The Geranium Summary
“The Geranium” was first published in the literary quarterly magazine Accent in 1946. It was also the first of six stories Flannery O’Connor submitted to fulfill the requirements of her master’s degree in fine arts at the State University of Iowa in June 1947. (O’Connor entitled her thesis project The Geranium: A Collection of Short Stories.) Ten years later, O’Connor began to rewrite “The Geranium” and retitled it “Judgment Day,” which was published posthumously in her second short story collection, Everything That Rises Must Converge. In her early short stories, O’Connor experimented with her writing style and themes, honing the skills that eventually defined her as a major American author. During her graduate studies, O’Connor was greatly influenced by the poetry of T. S. Eliot, whose pessimistic and prophetic poem The Waste Land helped fashion the “shattered epic of modern life” that characterizes much of O’Connor’s fiction (Gooch 137).
O’Connor attended the Iowa Writer’s Workshop while working on her master’s degree. This workshop was directed by American writer, editor, and literary critic Paul Engle, who was a professor at the State University of Iowa at the time. Engle recognized O’Connor’s talent and became her mentor as well as her teacher. Many early stories O’Connor wrote for Engle’s workshop, including “The Geranium,” were read aloud and brutally critiqued by her fellow workshop attendees.
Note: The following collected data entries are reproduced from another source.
(* ===== verification/Preflight.v ===== *)
(** * Preflight: the doctor as a gate ([preflight.rs])

    Splitting a report into failures and warnings, and what the doctor itself
    promises a gate: it only looks, its report is complete, and its advisory
    checks never fail.  [serde_json] is a parameter. *)

From S2P Require Import Prelude RStr Fs Host Config Pcap Prog Sys Images Launch Doctor.
From stdpp Require Import options.

Record Preflight := { pf_failures : list CheckResult; pf_warnings : list CheckResult }.

Definition passed (p : Preflight) : bool := bool_decide (pf_failures p = []).

Definition remediations (p : Preflight) : list string := (λ c, ck_name c +:+ ": " +:+ ck_message c) <$> pf_failures p.

Inductive PreflightError :=
| PfParse (e : string)
| PfSchemaVersion (found supported : N)
| PfDoctor (e : string).

Definition gate (report : DoctorReport) : Preflight :=
  {| pf_failures := filter (λ c, ck_ok c = false) (dr_checks report);
     pf_warnings := filter (λ c, ck_ok c = true ∧ is_warning c = true) (dr_checks report) |}.

Section preflight.
  (** [serde_json::from_str], with its error's text. *)
  Variable parse : string → result string DoctorReport.
  Variable show_path : path → string.

Definition from_json (json : string) : result PreflightError Preflight :=
  match parse json with
  | Err e => Err (PfParse e)
  | Ok report =>
      if negb (dr_schema_version report =? DOCTOR_SCHEMA_VERSION)%N
      then Err (PfSchemaVersion (dr_schema_version report) DOCTOR_SCHEMA_VERSION)
      else Ok (gate report)
  end.

Definition doctor_args (image : option path) : list string :=
  ["doctor"; "--json"] ++ match image with Some image => ["--image"; show_path image] | None => [] end.

(** [run] of the source. *)
Definition run_gate (rooms_bin : string) (image : option path) : sys (result PreflightError Preflight) :=
  try* output := pmap_err (λ e, PfDoctor ("spawn " +:+ rooms_bin +:+ ": " +:+ message e))
                   (call (ORun rooms_bin (doctor_args image))) in
  Ret (match from_json (stdout output) with
       | Err (PfParse msg) =>
           let stderr := trim (stderr output) in
           if is_empty stderr then Err (PfParse msg)
           else Err (PfDoctor ("doctor produced no readable report (" +:+ msg +:+ "); stderr: " +:+ stderr))
       | other => other
       end).

Lemma from_json_ok json p :
  from_json json = Ok p ↔ ∃ report, parse json = Ok report ∧ dr_schema_version report = 1%N ∧ p = gate report.
Proof.
  unfold from_json. destruct (parse json) as [report|e]; [|naive_solver]. change DOCTOR_SCHEMA_VERSION with 1%N.
  destruct (N.eqb_spec (dr_schema_version report) 1); cbn [negb]; naive_solver.
Qed.

Lemma gate_passed report : passed (gate report) = true ↔ all_ok report = true.
Proof.
  unfold passed, gate, all_ok. cbn [pf_failures]. rewrite bool_decide_eq_true, forallb_forall. split.
  - intros H c Hc%list_elem_of_In. destruct (ck_ok c) eqn:E; [done|].
    assert (Hn : c ∈ filter (λ c, ck_ok c = false) (dr_checks report)) by (by apply list_elem_of_filter).
    rewrite H in Hn. by apply not_elem_of_nil in Hn.
  - intros H. apply filter_none, Forall_forall. intros c Hc%list_elem_of_In E. apply H in Hc. congruence.
Qed.

(** What the gate answers to what the doctor did. *)
Definition gated (rooms_bin : string) (output : result io_error CmdOutput) : result PreflightError Preflight → Prop :=
  λ r, ∀ p, r = Ok p ↔ ∃ out report, output = Ok out ∧ parse (stdout out) = Ok report ∧
    dr_schema_version report = 1%N ∧ p = gate report.

Lemma run_gate_spec rooms_bin image :
  spec (λ _ _, True) (run_gate rooms_bin image) [] (λ r h, ∃ output : result io_error CmdOutput,
    h = [Event (ORun rooms_bin (doctor_args image)) output] ∧ gated rooms_bin output r).
Proof.
  unfold run_gate. spec_call as output; [done|].
  destruct output as [out|e]; simpl map_err; cbv iota; spec_down; eexists; (split; [reflexivity|]).
  - intros p. assert (H : from_json (stdout out) = Ok p ↔ ∃ out0 report, Ok (E:=io_error) out = Ok out0 ∧
      parse (stdout out0) = Ok report ∧ dr_schema_version report = 1%N ∧ p = gate report)
      by (rewrite from_json_ok; naive_solver).
    rewrite <- H. destruct (from_json (stdout out)) as [q|[msg| |]]; [done| |done..].
    destruct (is_empty (trim (stderr out))); by split.
  - intros p. split; [done|]. by intros (? & ? & [=] & _).
Qed.

(** The preflight gate passes exactly when doctor ran and wrote a report of
    the one known schema none of whose checks failed; its failures are exactly
    the failed checks and its warnings the passed ones marked so, in the
    report's order.  A report that cannot be read, or of another schema, is an
    error, never a pass. *)
Theorem gate_exact_report rooms_bin image tr r :
  run (run_gate rooms_bin image) tr (Some r) →
  ∃ output : result io_error CmdOutput, tr = [Event (ORun rooms_bin (doctor_args image)) output] ∧
    (∀ p, r = Ok p ↔ ∃ out report, output = Ok out ∧ parse (stdout out) = Ok report ∧ dr_schema_version report = 1%N ∧
       p = {| pf_failures := filter (λ c, ck_ok c = false) (dr_checks report);
              pf_warnings := filter (λ c, ck_ok c = true ∧ is_warning c = true) (dr_checks report) |}) ∧
    ((∃ p, r = Ok p ∧ passed p = true) ↔
       ∃ out report, output = Ok out ∧ parse (stdout out) = Ok report ∧ dr_schema_version report = 1%N ∧
         all_ok report = true).
Proof.
  intros Hrun. destruct (spec_run _ _ _ _ _ (run_gate_spec rooms_bin image) Hrun) as [_ H].
  destruct (H r eq_refl) as (output & -> & Hg). exists output. splits; [done|exact Hg|]. split.
  - intros (p & Hp & Hpass). apply Hg in Hp as (out & report & ? & ? & ? & ->). exists out, report.
    splits; [done..|]. by apply gate_passed.
  - intros (out & report & ? & ? & ? & Hok). exists (gate report). split; [|by apply gate_passed].
    apply Hg. by exists out, report.
Qed.

End preflight.

(** ** A witness *)

Definition sample_report : DoctorReport :=
  {| dr_schema_version := 1; dr_checks := [passes "ok" "kvm"; passes "warn: old" "sha_drift"] |}.

Lemma gate_exact_report_witness :
  let parse := λ _ : string, Ok sample_report in
  let p := run_gate parse (λ _, "img") "rooms" (Some ["img"]) in
  run p (snd (exec idle_host p [])) (Some (Ok (gate sample_report))) ∧
  ∃ output : result io_error CmdOutput, snd (exec idle_host p []) = [Event (ORun "rooms" (doctor_args (λ _, "img") (Some ["img"]))) output].
Proof.
  intros parse p.
  assert (E : fst (exec idle_host p []) = Some (Ok (gate sample_report))) by (vm_compute; reflexivity).
  assert (Hr : run p (snd (exec idle_host p [])) (Some (Ok (gate sample_report)))) by (rewrite <- E; apply exec_run_nil).
  split; [exact Hr|].
  destruct (gate_exact_report parse (λ _, "img") "rooms" (Some ["img"]) _ _ Hr) as (output & H & _). by exists output.
Defined.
The original ending of this short story, for example, was much more violent. The protagonist in the story, an old man named Dudley, spends his lonely days staring at a geranium in his neighbor’s window. Fellow workshop member Norma Hodges recalled that Old Dudley “pitched himself out of the window” in the version O’Connor first read aloud at the workshop. Hodges explained, “I think his daughter asked, ‘Where are you going?’ and Old Dudley said, ‘After that damned geranium!’” (quoted in Gooch 126). A young writer, O’Connor bowed to the opinions of her fellow writers, who claimed that this ending was “too much.” Years later, when “The Geranium” became “Judgment Day,” the mature O’Connor wrote the old man's death, as in her original, violent ending.
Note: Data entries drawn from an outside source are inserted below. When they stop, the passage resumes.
(** From the booted machine to the exit code. *)
Definition drive (args : RunArgs) (a : Admission) (claimed : Slot) (vm : BootedVm) : xprog (result RoomsError N) :=
  let armed := is_exec (ad_action a) in
  do* match ad_toolstore a with Some t => emit (ToolstoreAttached (ts_digest t)) | None => Ret () end in
  let* pid := host (call (OChildId (vm_child vm))) in
  do* emit_started pid (if ra_witness args then Some (slot_tap claimed) else None) in
  let vm := if ra_keep args then with_guard (set_suppress_cleanup true) vm else vm in
  let env := {| pe_network := network_config_for claimed; pe_network_namespace := None; pe_key := ad_key a;
                pe_max_wall := ra_max_wall args; pe_streams := ad_streams a; pe_egress := ad_egress a |} in
  let secrets := vm_secrets_delivery vm in
  let vm := without_secrets vm in
  let* outcome := post_boot env (ad_action a) vm secrets armed in
  let staged := staging_pcap_path (path_join (ad_state_base a) (ad_room_id a)) in
  let* collected := collect_run_artifacts env (ad_action a) claimed staged (ra_out_dir args) vm in
  let '(vm, collection) := collected in
  do* teardown vm (ra_keep args) (residue_for_room (ad_state_base a) claimed (ad_room_id a)) in
  let result := try* code := Ret outcome in try* _ := Ret collection in Ret (Ok code) in
  if armed then
    try* signal := pmap_err RmInternal (call XCommit) in
    match signal with Some t => Ret (Ok (termination_code t)) | None => result end
  else result.

Definition boot_failed (armed : bool) (e : FirecrackerError) : xprog (result RoomsError N) :=
  do* emit (BootFailed (fc_message e)) in
  let* signal := if armed then call XObserved else Ret None in
  Ret (match signal with Some t => Ok (termination_code t) | None => Err (RmFirecracker e) end).

Definition claim_slot (a : Admission) (max_pool_flag : option N) : xprog (result SlotError Slot) :=
  call (XClaim (ad_state_base a) (ad_room_id a) (ad_me a) (effective_max_pool config max_pool_flag)).

Definition run_room_inner (args : RunArgs) : xprog (result RoomsError N) :=
  try* a := admit_run args in
  let* claimed := claim_slot a (ra_max_pool args) in
  match claimed with
  | Err e =>
      do* match e with SePoolFull cap => emit (PoolFull cap) | _ => Ret () end in
      Ret (Err (RmSlot e))
  | Ok claimed =>
      do* emit (SlotAllocated (slot_index claimed) (slot_tap claimed)) in
      let* booted := boot (is_exec (ad_action a)) (run_request args a claimed) in
      match booted with
      | Err e => boot_failed (is_exec (ad_action a)) e
      | Ok vm => drive args a claimed vm
      end
  end.

(** ** A neutral base *)

Record BaseCreateArgs := {
  ba_image : path;
  ba_resources : Resources;
  ba_toolstore : option path;
  ba_repo : option string;
  ba_base_sha : option string;
  ba_warm : option string;
  ba_max_pool : option N;
  ba_json : bool
}.

Record BaseCreatedRecord := {
  bc_room_id : string;
  bc_slot : N;
  bc_guest_ip : N;
  bc_provenance : Provenance;
  bc_toolstore_sha256 : option string;
  bc_base_repo_sha : option string
}.

Definition admit_base_inputs (args : BaseCreateArgs) : xprog (result RoomsError (path * option Toolstore)) :=
  try* kernel := Ret (kernel_of (ba_image args)) in
  try* _ := pmap_err RmRootfs (host (validate_kernel arch kernel)) in
  try* _ := pmap_err RmRootfs (host (validate_rootfs (ba_image args) (min_rootfs_bytes config))) in
  try* _ := internal (validate_snapshot_base_image show_path immutable_flag (ba_image args)) in
  try* toolstore := open_toolstore (ba_image args) (ba_toolstore args) in
  try* _ := host (ensure_kernel_has_vsock show_path kernel) in
  try* _ := internal ensure_rooms_fwd_installed in
  Ret (Ok (kernel, toolstore)).

Definition base_request (args : BaseCreateArgs) (kernel : path) (toolstore : option Toolstore) (room_id : string)
    (provisioning : ProvisioningPayload) (claimed : Slot) (egress : Plan) : BootRequest :=
  {| br_toolstore := toolstore; br_resources := ba_resources args; br_kernel := kernel; br_rootfs := ba_image args;
     br_network := Some (network_config_for claimed); br_slot := Some claimed; br_room_id := room_id;
     br_readonly_rootfs := true; br_descriptor := {| rd_command := Some "base-create"; rd_keep := true |};
     br_witness := false; br_secrets := None; br_provisioning := Some provisioning; br_egress := egress; br_base := true |}.

(** The machine is shut down, whatever that answers. *)
Definition abandon {A : Type} (vm : BootedVm) (e : RoomsError) : xprog (result RoomsError A) :=
  do* in_part PShutdown (shutdown show_path fuel vm) in Ret (Err e).

(** Wait for the base to be provisioned, and seal it; then it is left running. *)
Definition seal_provisioned (vm : BootedVm) : xprog (result RoomsError Provenance) :=
  match vm_provisioning_delivery vm with
  | None => abandon (without_provisioning vm) (RmInternal "base boot did not arm its provisioning gate")
  | Some delivery =>
      let vm := without_provisioning vm in
      let* quiesced := host (call (OAwaitAcked delivery (base_provisioning_timeout config))) in
      match quiesced with
      | Err e => abandon vm (RmInternal ("base provisioning failed: " +:+ e))
      | Ok _ =>
          let* sealed := host (seal_base vm) in
          match sealed with Err e => abandon vm (RmFirecracker e) | Ok provenance => Ret (Ok provenance) end
      end
  end.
O’Connor began reworking and revising “The Geranium” in 1955. By the time the story was reborn as “Judgment Day,” the geranium had disappeared from the title and the story. Old Dudley became Old Man Tanner. There was still an unnamed daughter who cared for an aging father out of a sense of duty. New York City was still a callous place where even a hardy geranium had trouble surviving. In “The Geranium,” race relations and alienation were the prominent themes, but in “Judgment Day” those themes were secondary to ones that became more important to O’Connor as she matured as a writer: grace, redemption and judgment. In “Judgment Day,” Old Man Tanner escaped the trap his life had become through death. In “The Geranium,” Old Dudley was not able to escape his “Wasteland.” He became trapped in a place “where niggers could call you ‘old-timer’,” a place where everything was topsy-turvy, like a toppled geranium “at the bottom of the alley with its roots up in the air.”
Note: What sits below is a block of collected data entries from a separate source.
(* ===== verification/RunOrder.v ===== *)
(** * RunOrder: the order of a run

    What a workload cut off by a signal, its cap or a deadline has done, and the
    order of the calls of a whole run, whatever the host and the guest answer
    and wherever it is cut off. *)

From S2P Require Import Prelude RStr Fs Room IndexedClaim Slot Host CloneRoutes Egress Registry Pcap Artifacts Lifecycle Prog Config Sys Teardown Images Launch Boot Runner RunnerOrder RunnerWait Returns Doctor Witness Cli Run.
From stdpp Require Import options.

(** ** Calls that can be cut off *)

(** The call itself, and what its answer says when it has one. *)
Fixpoint strip (op : xop) : xop :=
  match op with XWithin _ op | XRaced _ _ op => strip op | op => op end.

Fixpoint heard (op : xop) : xans op → list xevent :=
  match op return xans op → list xevent with
  | XWithin _ op => λ r, match r with Some x => heard op x | None => [] end
  | XRaced _ _ op => λ r, match r with inl x => heard op x | inr _ => [] end
  | op => λ x, [Event op x]
  end.

(** A history as if nothing had been cut off. *)
Definition erase (h : list xevent) : list xevent := h ≫= λ e, heard (ev_op e) (ev_ans e).

Lemma erase_app h k : erase (h ++ k) = erase h ++ erase k.
Proof. apply bind_app. Qed.

Lemma erase_snoc h op x : erase (h ++ [Event op x]) = erase h ++ heard op x.
Proof. rewrite erase_app. unfold erase at 2. cbn. by rewrite (right_id_L [] (++)). Qed.

(** What the calls of a program become under a limit: themselves, or cut off. *)
Section cut_off.
  Context {S A : Type} (update : ∀ op, xans op → S → S).

(** The race of a program makes the program's own calls, in its order; cut off,
    it has come to a call that is awaited, where [J] holds. *)
Lemma spec_raced R (J : list xevent → Prop) cap signal s (p : xprog A) g h (Q : A → list xevent → Prop) :
  spec (λ g op, R (erase g) (strip op) ∧ (at_once op = false → J (erase g))) p g (λ a g', Q a (erase g')) → erase g = erase h →
  spec (λ h op, R (erase h) (strip op)) (raced update cap signal s p) h
    (λ r h', match snd r with inl a => Q a (erase h') | inr _ => J (erase h') end).
Proof.
  revert s g h. induction p as [a|op k IH|]; intros s g h Hp E; cbn [raced spec snd]; [by rewrite <- E| |done].
  destruct Hp as [[HR HJ] Hk]. destruct (at_once op) eqn:Ho.
  - split; [by rewrite <- E|]. intros x. apply (IH x _ (g ++ [Event op x])); [apply Hk|]. by rewrite !erase_snoc, E.
  - split; [by rewrite <- E|]. intros [x|i].
    + apply (IH x _ (g ++ [Event op x])); [apply Hk|]. by rewrite !erase_snoc, E.
    + cbn [spec snd]. rewrite erase_snoc, <- E. cbn [heard]. rewrite (right_id_L [] (++)). by apply HJ.
Qed.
Old Dudley has left his life in the South to move in with his daughter who lives in New York City. It was a big mistake. He must have been sick when he agreed to move, he decides. He feels sad, lonely, and trapped. He had been happy in the South, living in the upstairs room of a boarding house after his wife died. He was the “man in the house” who “protected the old ladies.” He survived on his pension and a few odd jobs. He enjoyed fishing and possum hunting with Rabie, a black man who lived in the basement of the boarding house with his wife, Lutisha. Old Dudley’s daughter had gone South to “pester him” about moving in with her. It was her duty to care for her father in his old age, she believed. Old Dudley had always wanted to see New York City, so in a weak moment he agreed to move. New York City is “swishing and jamming one minute and dirty and dead the next.” The streets are like “dog runs” and all the buildings look the same. Instead of fishing with Rabie on the thick, red river back home, Dudley now spends his days staring out the window at his neighbor’s geranium, forcing back tears of loneliness.
It is a sorry-looking geranium, not like the ones they have back home. The geranium is a symbol of Old Dudley himself. Back home, geraniums, like Dudley, were brightly colored, better looking, “sho nuf” geraniums, not dried up, sickly looking, pale pink flowers with faded paper bows. Dudley complains bitterly that the people across the alley have no business even having a geranium, just as he has no business being in New York City. Old Dudley’s throat knots up every day as he contemplates the flower. He stares at it for hours as he thinks about home. Tears well up in his eyes, which he desperately tries to hide from his daughter because she looks at him with pity, not love, when she sees him crying. “Do you want to go for a walk?” she often asks him. The last time he went for a walk with her, she dragged him through multiple subways and city streets where “everything was boiling” until he felt sick and almost tumbled off the overhead “El.” Things are no better in the “too tight” apartment...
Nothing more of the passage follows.